- **PROBLEM TO WORK ON**
From the top of the entries below through the line containing "stamp of the", return every line exactly as written, please, and stop there.
------ DATA
(** * Schema builder and actor adapter of the agent library

    A shallow embedding of [createSchemas] (src/schemas.ts) over a small
    model of the JavaScript values it handles, followed by models, written
    from the design document, of what the builder and the adapter interface
    rely on: [createEventSchemas] of ./utils and the four actor
    constructors declared by [StatelyAgentAdapter] (src/types.ts). *)

From Stdlib Require Import List String Ascii ZArith NArith Lia Bool.
From Stdlib Require Import Permutation Sorted DecimalString.
Import ListNotations.
Set Warnings "-register-all".
Local Open Scope string_scope.
Local Open Scope list_scope.

(* ================================================================== *)
(** * JavaScript values                                                 *)
(* ================================================================== *)

Module JS.

(** Plain data as the schema builder sees it. Arrays and objects carry the
    stamp of the allocation that created them, which is what [===] compares;
    [props] lists an object's own properties in the order they were created.
    Numbers are the integer-valued ones, enough for schema literals. *)
Inductive value : Type :=
| VUndefined
| VNull
| VBool (b : bool)
| VNum (z : Z)
| VStr (s : string)
| VArr (id : nat) (elems : list value)
| VObj (id : nat) (props : list (string * value)).

(** What a call can throw. [InvalidSchemaError] is the error the design
    document names for malformed descriptors. *)
Inductive exn : Type :=
| TypeError
| InvalidSchemaError.

Inductive outcome (A : Type) : Type :=
| Returns (a : A)
| Throws (e : exn).
Arguments Returns {A} a.
Arguments Throws {A} e.

(** Computations that may throw and may allocate: the state is the next
    free allocation stamp. *)
Definition M (A : Type) : Type := nat -> outcome (A * nat).

Definition ret {A} (a : A) : M A := fun n => Returns (a, n).

Definition bind {A B} (m : M A) (k : A -> M B) : M B :=
  fun n => match m n with
           | Returns (a, n') => k a n'
           | Throws e => Throws e
           end.

Definition throw {A} (e : exn) : M A := fun _ => Throws e.

Definition alloc : M nat := fun n => Returns (n, S n).

Notation "x <- m ;; k" := (bind m (fun x => k))
  (at level 100, m at next level, right associativity).

Definition new_object (ps : list (string * value)) : M value :=
  id <- alloc ;; ret (VObj id ps).

Definition new_array (xs : list value) : M value :=
  id <- alloc ;; ret (VArr id xs).

Fixpoint mapM {A B} (f : A -> M B) (l : list A) : M (list B) :=
  match l with
  | [] => ret []
  | a :: l' => b <- f a ;; bs <- mapM f l' ;; ret (b :: bs)
  end.

(** ** Property keys *)

(** An array index is a canonical numeric string below 2^32 - 1
    (ECMA-262, 6.1.7): the decimal rendering of its own value. *)
Definition array_index (k : string) : option N :=
  match NilZero.uint_of_string k with
  | Some d =>
      let n := N.of_uint d in
      if String.eqb (NilZero.string_of_uint (N.to_uint n)) k
         && (n <? 4294967295)%N
      then Some n else None
  | None => None
  end.

Definition is_array_index (k : string) : bool :=
  match array_index k with Some _ => true | None => false end.

Definition index_value (k : string) : N :=
  match array_index k with Some n => n | None => 0%N end.

Definition index_le (a b : string) : Prop :=
  (index_value a <= index_value b)%N.

Fixpoint insert_index (k : string) (ks : list string) : list string :=
  match ks with
  | [] => [k]
  | k' :: ks' =>
      if (index_value k <=? index_value k')%N then k :: ks
      else k' :: insert_index k ks'
  end.

Definition sort_indices (ks : list string) : list string :=
  fold_right insert_index [] ks.

(** OrdinaryOwnPropertyKeys (ECMA-262, 10.1.11.1) on string keys given in
    creation order: array indices first, ascending, then every other key
    in creation order. *)
Definition own_property_keys (ks : list string) : list string :=
  sort_indices (filter is_array_index ks)
  ++ filter (fun k => negb (is_array_index k)) ks.

Definition index_string (i : nat) : string :=
  NilZero.string_of_uint (Nat.to_uint i).

Fixpoint chars (s : string) : list value :=
  match s with
  | EmptyString => []
  | String c s' => VStr (String c EmptyString) :: chars s'
  end.

(** Own enumerable string-keyed properties in creation order, after
    ToObject: a string has its characters, an array its elements, booleans
    and numbers have none. *)
Definition own_entries (v : value) : list (string * value) :=
  match v with
  | VObj _ ps => ps
  | VArr _ xs => combine (map index_string (seq 0 (List.length xs))) xs
  | VStr s =>
      let cs := chars s in
      combine (map index_string (seq 0 (List.length cs))) cs
  | _ => []
  end.

(** The names a value's properties were declared with, in declaration
    order. *)
Definition declared_keys (v : value) : list string :=
  map fst (own_entries v).
(** * terraform-provider-switchcloud: the provider's resources, data source
      and transport, embedded from the Go sources

    The development follows the Go code function by function.

    - Go strings are byte strings: [string].
    - A [types.String] / [types.Bool] of the plugin framework is a tagged
      value [Null | Unknown | Known v].
    - [resp.Diagnostics] is a list of diagnostics, [resp.State] an optional
      model ([None] once [RemoveResource] has been called, or before anything
      was stored).
    - A JSON body is kept as the document it denotes; the raw bytes of a
      response are kept next to it because the code quotes them in its
      diagnostics.
    - The only effect of the code is [client.Do]: the methods are written in
      a state monad over a [World] that holds the remote system and the log
      of the requests that reached it.
    - What belongs to the Go libraries and cannot be read off the sources of
      the provider (which URLs [net/url] refuses, the wording of the type
      errors of [encoding/json]) is taken as a parameter, class [GoLib]. *)

From Stdlib Require Import String Ascii ZArith List DecimalString DecimalZ Lia.
From stdpp Require Import base decidable option list strings gmap.

Open Scope string_scope.
Open Scope list_scope.

(** ** Go library functions used by the provider *)

(** [error] values are only ever printed with [%s]: an error is its text. *)
Definition error := string.

Inductive result (A : Type) : Type :=
  | Ok (a : A)
  | Err (e : error).
Arguments Ok {A} a.
Arguments Err {A} e.

(** [strings.HasSuffix] and [strings.TrimSuffix]. *)
Definition strings_HasSuffix (s suffix : string) : bool :=
  (String.length suffix <=? String.length s)%nat &&
  String.eqb
    (substring (String.length s - String.length suffix) (String.length suffix) s)
    suffix.

Definition strings_TrimSuffix (s suffix : string) : string :=
  if strings_HasSuffix s suffix
  then substring 0 (String.length s - String.length suffix) s
  else s.

(** [strings.Split(s, sep)] for a separator of one byte, the only way the
    provider calls it: the pieces of [s] between the occurrences of [sep],
    one more piece than there are separators. *)
Fixpoint strings_Split (s : string) (sep : ascii) : list string :=
  match s with
  | EmptyString => [EmptyString]
  | String c s' =>
      if Ascii.eqb c sep then EmptyString :: strings_Split s' sep
      else match strings_Split s' sep with
           | p :: ps => String c p :: ps
           | [] => [String c EmptyString]
           end
  end.

(** The verb [%d] of [fmt.Sprintf] on an [int]. *)
Definition fmt_d (n : Z) : string := NilZero.string_of_int (Z.to_int n).

(** ** Values of the plugin framework *)

Inductive Value (A : Type) : Type :=
  | Null
  | Unknown
  | Known (a : A).
Arguments Null {A}.
Arguments Unknown {A}.
Arguments Known {A} a.

Definition types_String := Value string.
Definition types_Bool := Value bool.

Definition IsNull {A} (v : Value A) : bool :=
  match v with Null => true | _ => false end.

Definition IsUnknown {A} (v : Value A) : bool :=
  match v with Unknown => true | _ => false end.

(** [ValueString] returns the empty string for a null or unknown value. *)
Definition ValueString (v : types_String) : string :=
  match v with Known s => s | _ => "" end.

Definition types_StringValue (s : string) : types_String := Known s.
Definition types_BoolValue (b : bool) : types_Bool := Known b.

(** ** Diagnostics *)

Inductive Severity := SeverityError | SeverityWarning.

Record Diagnostic := {
  severity : Severity;
  Summary : string;
  Detail : string
}.

#[global] Instance Severity_eq_dec : EqDecision Severity.
Proof. solve_decision. Defined.

#[global] Instance Diagnostic_eq_dec : EqDecision Diagnostic.
Proof. solve_decision. Defined.

Definition Diagnostics := list Diagnostic.

Definition NewErrorDiagnostic (summary detail : string) : Diagnostic :=
  {| severity := SeverityError; Summary := summary; Detail := detail |}.

Definition is_error (d : Diagnostic) : bool :=
  match severity d with SeverityError => true | SeverityWarning => false end.

Definition HasError (ds : Diagnostics) : bool := existsb is_error ds.

(** [Diagnostics.AddError]: the framework does not append a diagnostic that
    the list already contains. *)
Definition Diagnostics_AddError (ds : Diagnostics) (summary detail : string)
  : Diagnostics :=
  let d := NewErrorDiagnostic summary detail in
  if decide (d ∈ ds) then ds else ds ++ [d].

(** The response of a resource or data source method: [CreateResponse],
    [ReadResponse], [UpdateResponse], [DeleteResponse] and
    [ImportStateResponse] all carry the diagnostics and the state that the
    framework records when the method returns. *)
Record Resp (Model : Type) := {
  diags : Diagnostics;
  State : option Model
}.
Arguments diags {Model} _.
Arguments State {Model} _.

(** The response the framework hands to a method: no diagnostics yet. *)
Definition new_resp {Model} (st : option Model) : Resp Model :=
  {| diags := []; State := st |}.

Definition AddError {Model} (resp : Resp Model) (summary detail : string)
  : Resp Model :=
  {| diags := Diagnostics_AddError (diags resp) summary detail;
     State := State resp |}.

Definition State_Set {Model} (resp : Resp Model) (data : Model) : Resp Model :=
  {| diags := diags resp; State := Some data |}.

Definition State_RemoveResource {Model} (resp : Resp Model) : Resp Model :=
  {| diags := diags resp; State := None |}.

(** ** Schemas *)

Inductive PlanModifier := RequiresReplace | UseStateForUnknown.

(** An attribute of a schema, with the fields the provider sets. *)
Module Attribute.
Record t := {
  Required : bool;
  Optional : bool;
  Computed : bool;
  Sensitive : bool;
  PlanModifiers : list PlanModifier
}.

Definition required (modifiers : list PlanModifier) : t :=
  {| Required := true; Optional := false; Computed := false;
     Sensitive := false; PlanModifiers := modifiers |}.

Definition optional (modifiers : list PlanModifier) : t :=
  {| Required := false; Optional := true; Computed := false;
     Sensitive := false; PlanModifiers := modifiers |}.

Definition computed (modifiers : list PlanModifier) : t :=
  {| Required := false; Optional := false; Computed := true;
     Sensitive := false; PlanModifiers := modifiers |}.

Definition optional_computed (modifiers : list PlanModifier) : t :=
  {| Required := false; Optional := true; Computed := true;
     Sensitive := false; PlanModifiers := modifiers |}.
End Attribute.

(** ** JSON documents *)

#[warnings="-register-all"]
Inductive json : Type :=
  | JNull
  | JBool (b : bool)
  | JNum (literal : string)
  | JStr (s : string)
  | JArr (elems : list json)
  | JObj (members : list (string * json)).

(** What [io.ReadAll] returns for a response body: the bytes, and the JSON
    document they are, or the syntax error of [encoding/json]. *)
Module Bytes.
Record t := { raw : string; parsed : result json }.
End Bytes.

(** ** net/http *)

Module Request.
Record t := {
  Method : string;
  URL : string;
  Header : gmap string (list string);
  Body : option json
}.
End Request.

(** The body of a response is a stream: reading it gives its bytes or
    fails. *)
Inductive BodyStream :=
  | Readable (b : Bytes.t)
  | Broken (e : error).

Module Response.
Record t := { StatusCode : Z; Body : BodyStream }.
End Response.

Definition io_ReadAll (b : BodyStream) : result Bytes.t :=
  match b with
  | Readable bs => Ok bs
  | Broken e => Err e
  end.

Definition StatusOK : Z := 200.
Definition StatusCreated : Z := 201.
Definition StatusNoContent : Z := 204.
Definition StatusNotFound : Z := 404.

(** [Header.Set]: the key gets exactly this value.  The keys the provider
    sets are already in canonical form. *)
Definition Header_Set (req : Request.t) (key value : string) : Request.t :=
  {| Request.Method := Request.Method req;
     Request.URL := Request.URL req;
     Request.Header := <[key := [value]]> (Request.Header req);
     Request.Body := Request.Body req |}.

(** Parameters standing for the Go libraries. *)
Class GoLib := {
  (** [net/url]: the error of [url.Parse] on a URL it refuses. *)
  url_Parse_error : string -> option error;
  (** [encoding/json]: the text of the type error for a JSON value that
      does not fit the Go field of the given path. *)
  UnmarshalTypeError : json -> string -> error;
  (** [encoding/json]: the case folding under which the key of a JSON
      object selects a field of a struct. *)
  foldName : string -> string
}.

(** ** The world outside the provider *)

(** The remote system answers a request, possibly depending on the requests
    it has received before; [sent] logs the requests that reached it. *)
Record World := {
  remote : list Request.t -> Request.t -> result Response.t;
  sent : list Request.t
}.

Definition M (A : Type) : Type := World -> A * World.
------------
- **RESULT**
(** * Schema builder and actor adapter of the agent library

    A shallow embedding of [createSchemas] (src/schemas.ts) over a small
    model of the JavaScript values it handles, followed by models, written
    from the design document, of what the builder and the adapter interface
    rely on: [createEventSchemas] of ./utils and the four actor
    constructors declared by [StatelyAgentAdapter] (src/types.ts). *)

From Stdlib Require Import List String Ascii ZArith NArith Lia Bool.
From Stdlib Require Import Permutation Sorted DecimalString.
Import ListNotations.
Set Warnings "-register-all".
Local Open Scope string_scope.
Local Open Scope list_scope.

(* ================================================================== *)
(** * JavaScript values                                                 *)
(* ================================================================== *)

Module JS.

(** Plain data as the schema builder sees it. Arrays and objects carry the
    stamp of the allocation that created them, which is what [===] compares;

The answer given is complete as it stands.